- EXERCISE INSTRUCTIONS -
Of all the entries below, only the lines from the one with "free_empty : bool;" up to and including the one with "alloc (non_empty_dicts k)" are to be duplicated exactly.

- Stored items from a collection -
# # # # #
Definition dictShrink (d : dict) (size : Z) : option (dict * status) :=
  if dictIsRehashing d || (ht_used (ht0 d) >? size) || (DICTHT_SIZE (ht_size_exp (ht0 d)) <=? size)
  then Some (d, DICT_ERR)
  else '(d, st, _) ← _dictResize d size None; Some (d, st).

Definition dictTypeResizeAllowed (d : dict) (size : Z) : bool :=
  resizeAllowed ty (DICTHT_SIZE (_dictNextExp size) * 8) (ht_used (ht0 d)) (DICTHT_SIZE (ht_size_exp (ht0 d))).

Definition dictExpandIfNeeded (d : dict) : option (dict * status) :=
  let used := ht_used (ht0 d) in
  let size := DICTHT_SIZE (ht_size_exp (ht0 d)) in
  if dictIsRehashing d then Some (d, DICT_OK)
  else if size =? 0 then '(d, _) ← dictExpand d DICT_HT_INITIAL_SIZE; Some (d, DICT_OK)
  else if (bool_decide (can_resize = DICT_RESIZE_ENABLE) && (used >=? size)) ||
          (negb (bool_decide (can_resize = DICT_RESIZE_FORBID)) &&
           (used >=? dict_force_resize_ratio * size))
  then
    d ← (if dictTypeResizeAllowed d (used + 1) then '(d, _) ← dictExpand d (used + 1); Some d
         else Some d);
    Some (d, DICT_OK)
  else Some (d, DICT_ERR).

Definition _dictExpandIfNeeded (d : dict) : option (dict * status) :=
  if pauseAutoResize d >? 0 then Some (d, DICT_ERR) else dictExpandIfNeeded d.

Definition dictShrinkIfNeeded (d : dict) : option (dict * status) :=
  let used := ht_used (ht0 d) in
  let size := DICTHT_SIZE (ht_size_exp (ht0 d)) in
  if dictIsRehashing d then Some (d, DICT_OK)
  else if size <=? DICT_HT_INITIAL_SIZE then Some (d, DICT_OK)
  else if (bool_decide (can_resize = DICT_RESIZE_ENABLE) && (used * HASHTABLE_MIN_FILL <=? size)) ||
          (negb (bool_decide (can_resize = DICT_RESIZE_FORBID)) &&
           (used * HASHTABLE_MIN_FILL * dict_force_resize_ratio <=? size))
  then
    d ← (if dictTypeResizeAllowed d used then '(d, _) ← dictShrink d used; Some d else Some d);
    Some (d, DICT_OK)
  else Some (d, DICT_ERR).

Definition _dictShrinkIfNeeded (d : dict) : option dict :=
  if pauseAutoResize d >? 0 then Some d else '(d, _) ← dictShrinkIfNeeded d; Some d.

(** *** Searching *)

(** The first entry of a chain with the key: its position. *)
Fixpoint chain_find (key : K) (c : chain) : option nat :=
  match c with
  | [] => None
  | e :: c => if keyCompare ty key (key_of e) then Some O else S <$> chain_find key c
  end.

Definition index_in (h : ht) (hash : Z) : Z := Z.land hash (DICTHT_SIZE_MASK (ht_size_exp h)).

(** One pass of the loop of [dictFindLinkInternal]: the link, and the bucket. *)
Definition search_table (d : dict) (t : table) (hash : Z) (key : K) : option (option link * option link) :=
  let idx := index_in (get_ht d t) hash in
  match ht_table (get_ht d t) with
  | None => if idx =? 0 then Some (None, None) else None
  | Some _ =>
    c ← bucket_at (get_ht d t) idx;
    Some (Link t idx <$> chain_find key c, Some (Link t idx 0))
  end.

(** [want]: whether the caller passes [bucket]. *)
Definition dictFindLinkInternal (d : dict) (key : K) (want : bool)
    : option (dict * option link * option link) :=
  if negb want && (dictSize d =? 0) then Some (d, None, None)
  else
    let hash := hashFunction ty key in
    let idx := index_in (ht0 d) hash in
    d ← _dictRehashStepIfNeeded d idx;
    '(found, bucket) ← (if idx <? rehashidx d then Some (None, None) else search_table d T0 hash key);
    match found with
    | Some l => Some (d, Some l, bucket)
    | None =>
      if dictIsRehashing d then
        '(found, bucket) ← search_table d T1 hash key; Some (d, found, bucket)
      else Some (d, None, bucket)
    end.

Definition dictFindLink (d : dict) (key : K) (want : bool) : option (dict * option link * option link) :=
  if dictSize d =? 0 then Some (d, None, None) else dictFindLinkInternal d key want.

Definition entry_at (d : dict) (l : link) : option entry :=
  c ← bucket_at (get_ht d (l_table l)) (l_idx l); c !! l_pos l.

Definition dictFind (d : dict) (key : K) : option (dict * option entry) :=
  '(d, found, _) ← dictFindLink d key false;
  match found with
  | None => Some (d, None)
  | Some l => e ← entry_at d l; Some (d, Some e)
  end.

Definition dictFetchValue (d : dict) (key : K) : option (dict * option V) :=
  '(d, he) ← dictFind d key; Some (d, option_map snd he).

(** *** Insertion *)

(** One pass of the loop over the tables in [dictFindLinkForInsert],
    [dictGenericDelete] and [dictTwoPhaseUnlinkFind]. *)
Definition search_for_insert (d : dict) (t : table) (hash : Z) (key : K) : option (option link) :=
  let idx := index_in (get_ht d t) hash in
  c ← bucket_at (get_ht d t) idx;
  Some (Link t idx <$> chain_find key c).

(** [for (table = 0; table <= 1; table++)]; [idx] is what the first test compares with
    [rehashidx]. *)
Definition search_tables (d : dict) (idx hash : Z) (key : K) : option (option link) :=
  found ← (if idx <? rehashidx d then Some None else search_for_insert d T0 hash key);
  match found with
  | Some l => Some (Some l)
  | None => if negb (dictIsRehashing d) then Some None else search_for_insert d T1 hash key
  end.

(** [inl] is the existing entry with the return value [NULL], [inr] the bucket. *)
Definition dictFindLinkForInsert (d : dict) (key : K) : option (dict * (link + link)) :=
  let hash := hashFunction ty key in
  let idx := index_in (ht0 d) hash in
  d ← _dictRehashStepIfNeeded d idx;
  '(d, _) ← _dictExpandIfNeeded d;
  found ← search_tables d idx hash key;
  match found with
  | Some l => Some (d, inl l)
  | None =>
    let t := if dictIsRehashing d then T1 else T0 in
    Some (d, inr (Link t (index_in (get_ht d t) hash) 0))
  end.
(* ===== verification/Kvstore.v ===== *)
(** * The array of dictionaries of a database ([redis-stable/src/kvstore.c])

    One dictionary per hash slot ([Dict]), counters over all of them, and the Fenwick
    tree ([FwTree]) that finds the slot of the n-th key.  A pointer in [dicts] is an
    [option]; the list of rehashing dictionaries holds their indexes, and a dictionary
    has a [rehashing_node] exactly when its index is in the list.  The callbacks that a
    dictionary calls during an operation are the events it has logged; they only touch
    the fields of the store.  The metadata callbacks ([onDictEmpty], [onKvstoreEmpty])
    are not modelled. *)

From stdpp Require Import gmap.
From S2P Require Import Prelude FwTree Dict DictScan.

Module Kvstore.
Import FwTree Dict.

Section Kvstore.
Context {K SK V : Type}.
Abbreviation dict := (dict SK V).
Abbreviation entry := (SK * V)%type.
Context (ty : dictType K SK) (can_resize : dictResizeEnable).

(** The callback [canFreeDict] of the [kvstoreType]. *)
Context (canFreeDict : Z -> bool).

Record kvstore := Kv {
  on_demand : bool;   (* KVSTORE_ALLOCATE_DICTS_ON_DEMAND *)
  free_empty : bool;  (* KVSTORE_FREE_EMPTY_DICTS *)
  dicts : list (option dict);
  num_dicts : Z;
  num_dicts_bits : Z;
  rehashing : list Z;
  resize_cursor : Z;
  allocated_dicts : Z;
  non_empty_dicts : Z;
  key_count : Z;
  bucket_count : Z;
  dict_sizes : option fenwickTree;
  overhead_hashtable_rehashing : Z
}.

Definition set_dicts (k : kvstore) (ds : list (option dict)) (alloc : Z) : kvstore :=
  Kv (on_demand k) (free_empty k) ds (num_dicts k) (num_dicts_bits k) (rehashing k) (resize_cursor k)
    alloc (non_empty_dicts k) (key_count k) (bucket_count k) (dict_sizes k) (overhead_hashtable_rehashing k).
Definition set_counts (k : kvstore) (ne kc : Z) (ft : option fenwickTree) : kvstore :=
  Kv (on_demand k) (free_empty k) (dicts k) (num_dicts k) (num_dicts_bits k) (rehashing k) (resize_cursor k)
    (allocated_dicts k) ne kc (bucket_count k) ft (overhead_hashtable_rehashing k).
Definition set_watch (k : kvstore) (rl : list Z) (bc ov : Z) : kvstore :=
  Kv (on_demand k) (free_empty k) (dicts k) (num_dicts k) (num_dicts_bits k) rl (resize_cursor k)
    (allocated_dicts k) (non_empty_dicts k) (key_count k) bc (dict_sizes k) ov.
Definition set_resize_cursor (k : kvstore) (c : Z) : kvstore :=
  Kv (on_demand k) (free_empty k) (dicts k) (num_dicts k) (num_dicts_bits k) (rehashing k) c
    (allocated_dicts k) (non_empty_dicts k) (key_count k) (bucket_count k) (dict_sizes k) (overhead_hashtable_rehashing k).
Definition watchCommand (s : server) (id : Z) (ks : list key) : option server :=
  c ← clients s !! id;
  if f_multi c then addReply s id WatchInsideMulti
  else if f_dirty_cas c then addReply s id Ok
  else s ← watch_all s id ks; addReply s id Ok.

Definition unwatchCommand (s : server) (id : Z) : option server :=
  s ← unwatchAllKeys s id;
  s ← upd_client s id (fun c => set_flags c (f_multi c) false (f_dirty_exec c) (f_deny_blocking c));
  addReply s id Ok.

(** What the data commands do: the keys they write, each with the value it gets
    ([None]: deleted; otherwise the expire time), and whether the ACL admits them. *)
Context (effects : server -> Z -> cmd -> list (Z * key * option (option Z))).
Context (acl : server -> Z -> command -> bool).
(** [server.dbnum]. *)
Context (dbnum : Z).

(** One write, with the [keyModified] that follows it. *)
Definition change_key (s : server) (db : Z) (k : key) (v : option (option Z)) : option server :=
  let s := set_keys s (match v with None => delete (db, k) (keys s) | Some e => <[(db, k) := e]> (keys s) end) in
  touchWatchedKey s db k.

Fixpoint change_keys (s : server) (l : list (Z * key * option (option Z))) : option server :=
  match l with
  | [] => Some s
  | (db, k, v) :: l => s ← change_key s db k v; change_keys s l
  end.

Definition data_command (s : server) (id : Z) (x : cmd) : option server :=
  s ← change_keys s (effects s id x); addReply s id (DataReply x).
# # # # #
- FINAL ANSWER -
  free_empty : bool;  (* KVSTORE_FREE_EMPTY_DICTS *)
  dicts : list (option dict);
  num_dicts : Z;
  num_dicts_bits : Z;
  rehashing : list Z;
  resize_cursor : Z;
  allocated_dicts : Z;
  non_empty_dicts : Z;
  key_count : Z;
  bucket_count : Z;
  dict_sizes : option fenwickTree;
  overhead_hashtable_rehashing : Z
}.

Definition set_dicts (k : kvstore) (ds : list (option dict)) (alloc : Z) : kvstore :=
  Kv (on_demand k) (free_empty k) ds (num_dicts k) (num_dicts_bits k) (rehashing k) (resize_cursor k)
    alloc (non_empty_dicts k) (key_count k) (bucket_count k) (dict_sizes k) (overhead_hashtable_rehashing k).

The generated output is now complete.